Lo mismo sucede con algunas profesiones, quienes las lleven a cabo tendrán un estigma que deberán sobrellevar toda su vida:  me viene a la mente el cavador de tumbas, pero si sigo por allí me he de desviar del tema. Recupero el hilo y pienso en un librero. ¿Quién no guarda la imagen del hombre de barba y gafas, de mirada tranquila pero penetrante, que escucha el ruido de la puerta que se abre de su librería sin inmutarse, mientras continúa con la lectura o la clasificación de textos en su rústico mueble, que funciona como escritorio? Seguramente, la presencia de un gato sigiloso ha de completar la imagen de una librería de viejo, como se las llama.

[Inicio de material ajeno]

(* ===== verification/Recall.v ===== *)
(** * Project memory in a turn ([codel00p-harness/src/memory.rs])

    What a turn takes from the memory repository and what it leaves there: the
    provider that recalls approved memories, the two sources of candidates
    (explicit directives and recommendations) and the sink that files them for
    review.  The rendering [json_text] of a JSON error is a parameter. *)

From stdpp Require Import base numbers strings gmap list.
From S2P Require Import Prelude RustStr Storage Protocol TextSim MemoryTypes MemoryStore MemorySpec MemoryRefine MemoryInv MemoryProps Extraction Harness Prompts.

(** ** Display forms *)

Section display.
Context `{JsonLib} (json_text : JsonError → str).

Definition storage_error_text (e : StorageError) : str :=
  match e with
  | NotFound key => lit "record not found: " ++ key
  | Conflict key => lit "storage conflict: " ++ key
  | Serialization source => lit "serialization failed: " ++ json_text source
  | Backend message => lit "backend failure: " ++ message
  end.
(** [{:?}] of a status: the name of its variant. *)
Definition status_debug (s : MemoryStatus) : str :=
  match s with
  | Candidate => lit "Candidate" | Approved => lit "Approved"
  | Rejected => lit "Rejected" | Archived => lit "Archived"
  end.
Definition memory_error_text (e : MemoryError) : str :=
  match e with
  | InvalidCandidate message => lit "invalid memory candidate: " ++ message
  | InvalidEdit message => lit "invalid memory edit: " ++ message
  | InvalidMerge message => lit "invalid memory merge: " ++ message
  | InvalidSplit message => lit "invalid memory split: " ++ message
  | MemoryAlreadyExists id => lit "memory already exists: " ++ id
  | DuplicateMemory id existing_id =>
      lit "duplicate memory: " ++ id ++ lit " duplicates " ++ existing_id
  | MemoryNotFound id => lit "memory not found: " ++ id
  | InvalidTransition from to =>
      lit "invalid memory transition from " ++ status_debug from ++ lit " to " ++ status_debug to
  | Ranking message => lit "ranking provider failed: " ++ message
  | EStorage e => lit "storage failed: " ++ storage_error_text e
  | ESerialization e => lit "serialization failed: " ++ json_text e
  end.
End display.

(** ** Candidates from explicit directives *)

Record TurnMemoryExtractionRequest := {
  tmx_session_id : SessionId; tmx_turn_id : TurnId; tmx_assistant_message : option str;
  tmx_message_count : nat;
}.

Record ExplicitTurnMemoryExtractor := { xt_project : ProjectRef; xt_tags : list str }.
Definition ExplicitTurnMemoryExtractor_new (project : ProjectRef) : ExplicitTurnMemoryExtractor :=
  {| xt_project := project; xt_tags := [] |}.
Definition xt_with_tag (tag : str) (x : ExplicitTurnMemoryExtractor)
    : ExplicitTurnMemoryExtractor :=
  match non_empty_filter tag with
  | Some tag => {| xt_project := xt_project x; xt_tags := xt_tags x ++ [tag] |}
  | None => x
  end.

Definition turn_extract `{JsonLib} (json_text : JsonError → str) (x : ExplicitTurnMemoryExtractor)
    (request : TurnMemoryExtractionRequest) : result HarnessError (list MemoryCandidateInput) :=
  match tmx_assistant_message request with
  | None => Ok []
  | Some assistant_message =>
      let input := MemoryExtractionInput_new (xt_project x)
                     (MemorySource_turn (tmx_session_id request) (tmx_turn_id request))
                     assistant_message in
      let input := foldl (λ input tag, ex_with_tag tag input) input (xt_tags x) in
      map_err (λ error, InferenceFailed
                 (lit "memory extraction failed: " ++ memory_error_text json_text error))
        (extract input)
  end.

(** ** Recommendations *)

Record RecommendationToolCall := { rc_name : str; rc_result_snippet : option str }.
Record TurnMemoryRecommendationRequest := {
  tmr_session_id : SessionId; tmr_turn_id : TurnId; tmr_goal : str;
  tmr_assistant_message : option str; tmr_tool_calls : list RecommendationToolCall;
}.
Definition TurnMemoryRecommendationRequest_new (session_id : SessionId) (turn_id : TurnId)
    (goal : str) (assistant_message : option str) (tool_calls : list (str * option str))
    : TurnMemoryRecommendationRequest :=
  {| tmr_session_id := session_id; tmr_turn_id := turn_id; tmr_goal := goal;
     tmr_assistant_message := assistant_message;
     tmr_tool_calls := (λ '(name, snippet), {| rc_name := name; rc_result_snippet := snippet |})
                         <$> tool_calls |}.

Definition MUTATING_TOOLS : list str :=
  lit <$> ["create_file"; "update_file"; "delete_file"; "apply_patch"; "git_commit"]%string.
Definition is_mutating_tool (name : str) : bool := bool_decide (name ∈ MUTATING_TOOLS).

Definition ellipsis : char := 8230%N.
(** The first non-empty line, trimmed and capped. *)
Definition first_line (text : str) : str :=
  let line := default [] (List.find (λ line, negb (is_empty line)) (trim <$> lines text)) in
  if 120 <? length line then take 119 line ++ [ellipsis] else line.

Record DeterministicMemoryRecommender := {
  dr_project : ProjectRef; dr_tags : list str; dr_min_mutations : nat; dr_kind : MemoryKind;
}.
Definition DeterministicMemoryRecommender_new (project : ProjectRef)
    : DeterministicMemoryRecommender :=
  {| dr_project := project; dr_tags := [lit "auto-recommended"]; dr_min_mutations := 1;
     dr_kind := Workflow |}.
Definition dr_with_min_mutations (min : nat) (d : DeterministicMemoryRecommender)
    : DeterministicMemoryRecommender :=
  {| dr_project := dr_project d; dr_tags := dr_tags d; dr_min_mutations := Nat.max min 1;
     dr_kind := dr_kind d |}.
Definition dr_with_kind (kind : MemoryKind) (d : DeterministicMemoryRecommender)
    : DeterministicMemoryRecommender :=
  {| dr_project := dr_project d; dr_tags := dr_tags d; dr_min_mutations := dr_min_mutations d;
     dr_kind := kind |}.
Definition dr_with_tag (tag : str) (d : DeterministicMemoryRecommender)
    : DeterministicMemoryRecommender :=
  match non_empty_filter tag with
  | Some tag =>
      {| dr_project := dr_project d; dr_tags := dr_tags d ++ [tag];
         dr_min_mutations := dr_min_mutations d; dr_kind := dr_kind d |}
  | None => d
  end.

(** The loop over the calls: the distinct mutating tools in the order first
    seen, and the number of mutating calls. *)
Definition count_mutation (acc : list str * nat) (call : RecommendationToolCall)
    : list str * nat :=
  let '(mutating, mutation_count) := acc in
  if is_mutating_tool (rc_name call) then
    (if bool_decide (rc_name call ∈ mutating) then mutating else mutating ++ [rc_name call],
     S mutation_count)
  else (mutating, mutation_count).

Definition quotation : char := 34%N.
Definition recommendation_id (session_id : SessionId) (turn_id : TurnId) : str :=
  lit "memory-candidate-" ++ session_id ++ lit "-" ++ turn_id ++ lit "-1".
Definition recommendation_content (goal : str) (tools : list str) : str :=
  lit "Workflow: " ++ quotation :: goal ++ quotation :: lit " was accomplished using " ++
  join (lit ", ") tools ++ lit ".".

Definition recommend (d : DeterministicMemoryRecommender)
    (request : TurnMemoryRecommendationRequest)
    : result HarnessError (list MemoryCandidateInput) :=
  match tmr_assistant_message request with
  | None => Ok []
  | Some message =>
      let answer := trim message in
      if is_empty answer then Ok [] else
      let '(mutating, mutation_count) := foldl count_mutation ([], 0) (tmr_tool_calls request) in
      if mutation_count <? dr_min_mutations d then Ok [] else
      let goal := first_line (tmr_goal request) in
      let goal := if is_empty goal then first_line answer else goal in
      if is_empty goal then Ok [] else
      let candidate :=
        MemoryCandidateInput_new (recommendation_id (tmr_session_id request) (tmr_turn_id request))
          (dr_project d) (dr_kind d) (recommendation_content goal mutating)
          (MemorySource_turn (tmr_session_id request) (tmr_turn_id request)) in
      Ok [foldl (λ candidate tag, in_with_tag tag candidate) candidate (dr_tags d)]
  end.

(** ** The provider's filters *)

(** [MemoryRepositoryProjectMemoryProvider] less its repository, which is the
    state the retrieval reads. *)
Record MemoryProvider := {
  mp_project : ProjectRef; mp_kind : option MemoryKind; mp_tag : option str;
  mp_text : option str; mp_visibility : option MemoryVisibility; mp_limit : option nat;
  mp_proactive : bool;
}.
Definition MemoryProvider_new (project : ProjectRef) : MemoryProvider :=
  {| mp_project := project; mp_kind := None; mp_tag := None; mp_text := None;
     mp_visibility := None; mp_limit := None; mp_proactive := true |}.
Definition mp_with_kind (kind : MemoryKind) (p : MemoryProvider) : MemoryProvider :=
  {| mp_project := mp_project p; mp_kind := Some kind; mp_tag := mp_tag p; mp_text := mp_text p;
     mp_visibility := mp_visibility p; mp_limit := mp_limit p; mp_proactive := mp_proactive p |}.
Definition mp_with_proactive (proactive : bool) (p : MemoryProvider) : MemoryProvider :=
  {| mp_project := mp_project p; mp_kind := mp_kind p; mp_tag := mp_tag p; mp_text := mp_text p;
     mp_visibility := mp_visibility p; mp_limit := mp_limit p; mp_proactive := proactive |}.
Definition mp_with_visibility (visibility : MemoryVisibility) (p : MemoryProvider)
    : MemoryProvider :=
  {| mp_project := mp_project p; mp_kind := mp_kind p; mp_tag := mp_tag p; mp_text := mp_text p;
     mp_visibility := Some visibility; mp_limit := mp_limit p;
     mp_proactive := mp_proactive p |}.
Definition mp_with_tag (tag : str) (p : MemoryProvider) : MemoryProvider :=
  {| mp_project := mp_project p; mp_kind := mp_kind p; mp_tag := non_empty_filter tag;
     mp_text := mp_text p; mp_visibility := mp_visibility p; mp_limit := mp_limit p;
     mp_proactive := mp_proactive p |}.
Definition mp_with_text (text : str) (p : MemoryProvider) : MemoryProvider :=
  {| mp_project := mp_project p; mp_kind := mp_kind p; mp_tag := mp_tag p;
     mp_text := non_empty_filter text; mp_visibility := mp_visibility p;
     mp_limit := mp_limit p; mp_proactive := mp_proactive p |}.
Definition mp_with_limit (limit : nat) (p : MemoryProvider) : MemoryProvider :=
  {| mp_project := mp_project p; mp_kind := mp_kind p; mp_tag := mp_tag p; mp_text := mp_text p;
     mp_visibility := mp_visibility p; mp_limit := if limit =? 0 then None else Some limit;
     mp_proactive := mp_proactive p |}.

Continuando con el prototipo, hemos de aventurar que el trabajo de librero es bien bonito, todo el día leyendo y esas cosas. Pero la realidad dice, que por más que sobreviva esa imagen en muchos de nosotros, casi no encontramos a ese librero en nuestro barrio o comunidad. Si hay libros, hay un centro comercial que los vende sin emoción, con pseudos dependientes que siempre están apurados, que te entra apuro el solo preguntar por un autor, que sin la ayuda del ordenador, no habrán de conocer. Y si queremos menos emoción aún, tenemos la actividad comercial de la red, donde promocionar o difundir un libro, es mera actividad del copia - pega de una única y descolorida reseña, y en el complemento de la misma foto, "actividades" tan mal desarrolladas como la mejor de las tecnologías. La única emoción sigue siendo recibir un libro.
El de librero, parecía pertenecer a un género - oficio extraño. Revisar, catalogar, clasificar y recomendar textos. Estar atentos a encontrar o re ubicar una joya o incunable, a recuperar una edición perdida, a defender a un escritor muerto hace tanto tiempo, difundir al nuevo talento, recibir novedades, alternar una recomendación razonada con una venta. ¡El respeto que generaba encarar una librería y preguntar por un autor o libro! Debíamos tratar de estar a la altura del librero, teníamos que conocer de antemano lo mínimo sobre lo que íbamos a preguntar. Pedir una recomendación de lectura equivalía a un cuestionario previo donde se ponía a prueba tus cualidades como lector. Y una vez superado el sondeo, indefectiblemente te habrías de llevar a casa algún ejemplar que te habría de "partir la cabeza", al extremo de renovar tu pasión por la lectura con apenas leída la solapa del libro recomendado. Este fenómeno garantizaba el permanente retorno, la eterna búsqueda de un nuevo descubrimiento, ser un amante eterno de la lectura y un potencial escritor, el día que te animaras a plasmar tanta lectura.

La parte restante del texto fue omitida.